# WHAT IS EXPECTED
Emit an exact copy of the lines running from the start of the records to the line containing "From S2P Require", both included.

Saved entries
━━━━━━━━━━

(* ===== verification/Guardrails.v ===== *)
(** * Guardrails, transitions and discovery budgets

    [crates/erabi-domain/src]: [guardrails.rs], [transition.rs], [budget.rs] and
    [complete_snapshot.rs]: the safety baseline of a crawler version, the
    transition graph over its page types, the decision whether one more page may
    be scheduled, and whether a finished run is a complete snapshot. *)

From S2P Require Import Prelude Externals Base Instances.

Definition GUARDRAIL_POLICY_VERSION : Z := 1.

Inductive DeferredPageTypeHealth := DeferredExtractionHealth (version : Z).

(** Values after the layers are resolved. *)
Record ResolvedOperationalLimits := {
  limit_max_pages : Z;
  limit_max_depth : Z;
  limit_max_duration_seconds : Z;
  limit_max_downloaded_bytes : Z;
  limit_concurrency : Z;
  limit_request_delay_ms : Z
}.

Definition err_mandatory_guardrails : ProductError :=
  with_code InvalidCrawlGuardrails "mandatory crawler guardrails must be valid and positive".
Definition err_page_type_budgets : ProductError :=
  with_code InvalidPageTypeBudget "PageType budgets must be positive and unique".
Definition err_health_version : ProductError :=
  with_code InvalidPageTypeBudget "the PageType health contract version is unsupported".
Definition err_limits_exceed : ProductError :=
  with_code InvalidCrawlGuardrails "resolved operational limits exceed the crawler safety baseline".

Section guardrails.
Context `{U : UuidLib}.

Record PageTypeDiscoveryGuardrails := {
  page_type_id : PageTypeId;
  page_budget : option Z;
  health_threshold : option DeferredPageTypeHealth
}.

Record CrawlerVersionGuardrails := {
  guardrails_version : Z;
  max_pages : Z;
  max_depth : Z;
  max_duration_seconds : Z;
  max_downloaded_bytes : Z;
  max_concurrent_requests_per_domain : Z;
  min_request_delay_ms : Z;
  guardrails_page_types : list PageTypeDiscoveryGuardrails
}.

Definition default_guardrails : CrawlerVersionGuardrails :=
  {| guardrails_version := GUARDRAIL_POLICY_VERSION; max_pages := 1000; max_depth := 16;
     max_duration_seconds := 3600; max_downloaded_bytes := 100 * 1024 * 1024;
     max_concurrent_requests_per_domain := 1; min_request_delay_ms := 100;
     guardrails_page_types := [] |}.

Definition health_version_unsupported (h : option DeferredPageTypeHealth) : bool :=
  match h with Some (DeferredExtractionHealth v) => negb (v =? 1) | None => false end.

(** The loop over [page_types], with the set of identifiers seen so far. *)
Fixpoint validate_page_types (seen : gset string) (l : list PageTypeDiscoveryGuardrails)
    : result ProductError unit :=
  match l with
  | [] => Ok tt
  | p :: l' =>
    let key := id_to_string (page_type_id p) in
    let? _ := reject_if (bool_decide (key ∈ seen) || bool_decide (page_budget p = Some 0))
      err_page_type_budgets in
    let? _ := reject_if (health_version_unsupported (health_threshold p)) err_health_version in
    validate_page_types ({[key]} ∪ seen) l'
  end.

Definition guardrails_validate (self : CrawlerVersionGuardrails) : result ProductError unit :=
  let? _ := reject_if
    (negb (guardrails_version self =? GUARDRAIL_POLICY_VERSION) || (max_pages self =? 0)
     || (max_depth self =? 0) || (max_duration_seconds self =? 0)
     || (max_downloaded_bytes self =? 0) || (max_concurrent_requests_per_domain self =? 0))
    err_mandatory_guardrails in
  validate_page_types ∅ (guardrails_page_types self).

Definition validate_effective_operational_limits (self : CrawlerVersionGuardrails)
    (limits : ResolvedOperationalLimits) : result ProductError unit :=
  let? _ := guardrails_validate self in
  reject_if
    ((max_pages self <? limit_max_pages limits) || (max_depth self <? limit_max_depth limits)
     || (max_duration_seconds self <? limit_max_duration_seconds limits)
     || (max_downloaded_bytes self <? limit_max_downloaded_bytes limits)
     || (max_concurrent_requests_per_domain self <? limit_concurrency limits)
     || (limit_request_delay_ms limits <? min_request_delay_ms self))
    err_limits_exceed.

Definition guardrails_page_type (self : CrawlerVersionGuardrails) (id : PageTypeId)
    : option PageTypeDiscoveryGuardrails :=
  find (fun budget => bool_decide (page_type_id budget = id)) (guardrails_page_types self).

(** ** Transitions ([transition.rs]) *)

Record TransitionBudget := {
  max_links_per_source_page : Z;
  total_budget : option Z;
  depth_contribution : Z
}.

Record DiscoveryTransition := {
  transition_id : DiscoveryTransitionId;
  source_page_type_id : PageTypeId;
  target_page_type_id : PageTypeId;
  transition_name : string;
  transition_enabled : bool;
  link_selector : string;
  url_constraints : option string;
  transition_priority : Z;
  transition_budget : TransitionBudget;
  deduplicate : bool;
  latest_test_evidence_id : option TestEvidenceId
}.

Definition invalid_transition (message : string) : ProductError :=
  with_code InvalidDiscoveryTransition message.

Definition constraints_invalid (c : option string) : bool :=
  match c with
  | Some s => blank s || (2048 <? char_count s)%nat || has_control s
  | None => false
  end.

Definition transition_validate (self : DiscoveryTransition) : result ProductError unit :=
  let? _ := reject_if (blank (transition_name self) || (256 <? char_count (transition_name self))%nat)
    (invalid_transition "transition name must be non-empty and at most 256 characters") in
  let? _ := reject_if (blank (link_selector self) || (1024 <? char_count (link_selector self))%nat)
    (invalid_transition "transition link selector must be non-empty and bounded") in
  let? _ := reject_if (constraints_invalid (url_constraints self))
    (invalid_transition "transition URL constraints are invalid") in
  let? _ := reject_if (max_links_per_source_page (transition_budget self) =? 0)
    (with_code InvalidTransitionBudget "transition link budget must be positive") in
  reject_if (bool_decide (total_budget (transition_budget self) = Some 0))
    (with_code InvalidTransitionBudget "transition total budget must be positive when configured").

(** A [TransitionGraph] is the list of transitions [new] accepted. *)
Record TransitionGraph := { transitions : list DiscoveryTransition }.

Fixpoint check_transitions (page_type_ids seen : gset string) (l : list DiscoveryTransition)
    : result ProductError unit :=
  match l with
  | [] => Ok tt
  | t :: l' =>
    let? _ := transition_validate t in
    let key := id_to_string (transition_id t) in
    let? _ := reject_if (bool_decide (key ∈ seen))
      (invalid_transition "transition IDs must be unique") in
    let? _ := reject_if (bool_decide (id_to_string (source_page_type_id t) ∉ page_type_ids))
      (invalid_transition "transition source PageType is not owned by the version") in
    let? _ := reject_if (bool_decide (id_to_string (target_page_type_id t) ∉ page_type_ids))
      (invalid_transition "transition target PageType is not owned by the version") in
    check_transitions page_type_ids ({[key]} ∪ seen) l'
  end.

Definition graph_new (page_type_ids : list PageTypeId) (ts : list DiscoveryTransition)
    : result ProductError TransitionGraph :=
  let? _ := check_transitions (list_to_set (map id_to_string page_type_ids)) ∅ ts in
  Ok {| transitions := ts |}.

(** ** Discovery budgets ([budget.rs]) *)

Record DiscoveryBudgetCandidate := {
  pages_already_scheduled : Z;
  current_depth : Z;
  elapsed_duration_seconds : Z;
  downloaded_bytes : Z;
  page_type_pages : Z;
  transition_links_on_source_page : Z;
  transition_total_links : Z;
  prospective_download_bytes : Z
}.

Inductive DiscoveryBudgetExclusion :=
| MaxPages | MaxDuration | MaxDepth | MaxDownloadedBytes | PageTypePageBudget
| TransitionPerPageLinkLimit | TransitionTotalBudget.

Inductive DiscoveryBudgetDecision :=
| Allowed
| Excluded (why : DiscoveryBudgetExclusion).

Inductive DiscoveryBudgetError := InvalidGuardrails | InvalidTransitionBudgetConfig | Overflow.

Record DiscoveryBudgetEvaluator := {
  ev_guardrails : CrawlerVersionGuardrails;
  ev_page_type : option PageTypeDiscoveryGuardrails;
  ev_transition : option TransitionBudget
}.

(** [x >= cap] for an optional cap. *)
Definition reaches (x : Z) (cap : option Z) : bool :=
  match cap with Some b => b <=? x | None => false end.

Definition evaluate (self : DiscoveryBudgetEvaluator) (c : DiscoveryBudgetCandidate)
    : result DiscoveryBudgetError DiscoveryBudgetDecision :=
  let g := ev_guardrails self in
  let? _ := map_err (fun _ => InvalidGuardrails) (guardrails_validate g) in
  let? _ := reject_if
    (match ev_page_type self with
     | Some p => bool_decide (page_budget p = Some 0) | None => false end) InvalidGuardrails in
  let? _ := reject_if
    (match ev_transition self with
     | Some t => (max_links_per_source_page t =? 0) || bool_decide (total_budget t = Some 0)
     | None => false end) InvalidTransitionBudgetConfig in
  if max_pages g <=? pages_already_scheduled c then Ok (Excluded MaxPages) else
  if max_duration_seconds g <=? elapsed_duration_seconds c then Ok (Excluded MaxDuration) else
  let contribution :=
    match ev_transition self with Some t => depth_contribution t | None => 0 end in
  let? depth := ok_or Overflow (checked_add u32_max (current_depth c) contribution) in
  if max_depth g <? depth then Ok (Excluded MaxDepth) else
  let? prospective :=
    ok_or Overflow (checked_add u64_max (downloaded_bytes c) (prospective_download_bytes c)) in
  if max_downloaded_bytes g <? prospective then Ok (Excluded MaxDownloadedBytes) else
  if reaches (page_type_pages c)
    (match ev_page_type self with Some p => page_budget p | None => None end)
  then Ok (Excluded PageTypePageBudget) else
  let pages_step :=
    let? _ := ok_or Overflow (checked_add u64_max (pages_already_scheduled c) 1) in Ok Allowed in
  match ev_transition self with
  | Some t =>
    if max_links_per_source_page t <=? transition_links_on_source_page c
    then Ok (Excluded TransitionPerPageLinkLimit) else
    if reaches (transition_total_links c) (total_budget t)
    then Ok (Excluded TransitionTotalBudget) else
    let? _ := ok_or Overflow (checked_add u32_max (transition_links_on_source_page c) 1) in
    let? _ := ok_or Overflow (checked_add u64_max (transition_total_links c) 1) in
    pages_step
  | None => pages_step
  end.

━━━━━━━━━━

# RESPONSE
(* ===== verification/Guardrails.v ===== *)
(** * Guardrails, transitions and discovery budgets

    [crates/erabi-domain/src]: [guardrails.rs], [transition.rs], [budget.rs] and
    [complete_snapshot.rs]: the safety baseline of a crawler version, the
    transition graph over its page types, the decision whether one more page may
    be scheduled, and whether a finished run is a complete snapshot. *)

From S2P Require Import Prelude Externals Base Instances.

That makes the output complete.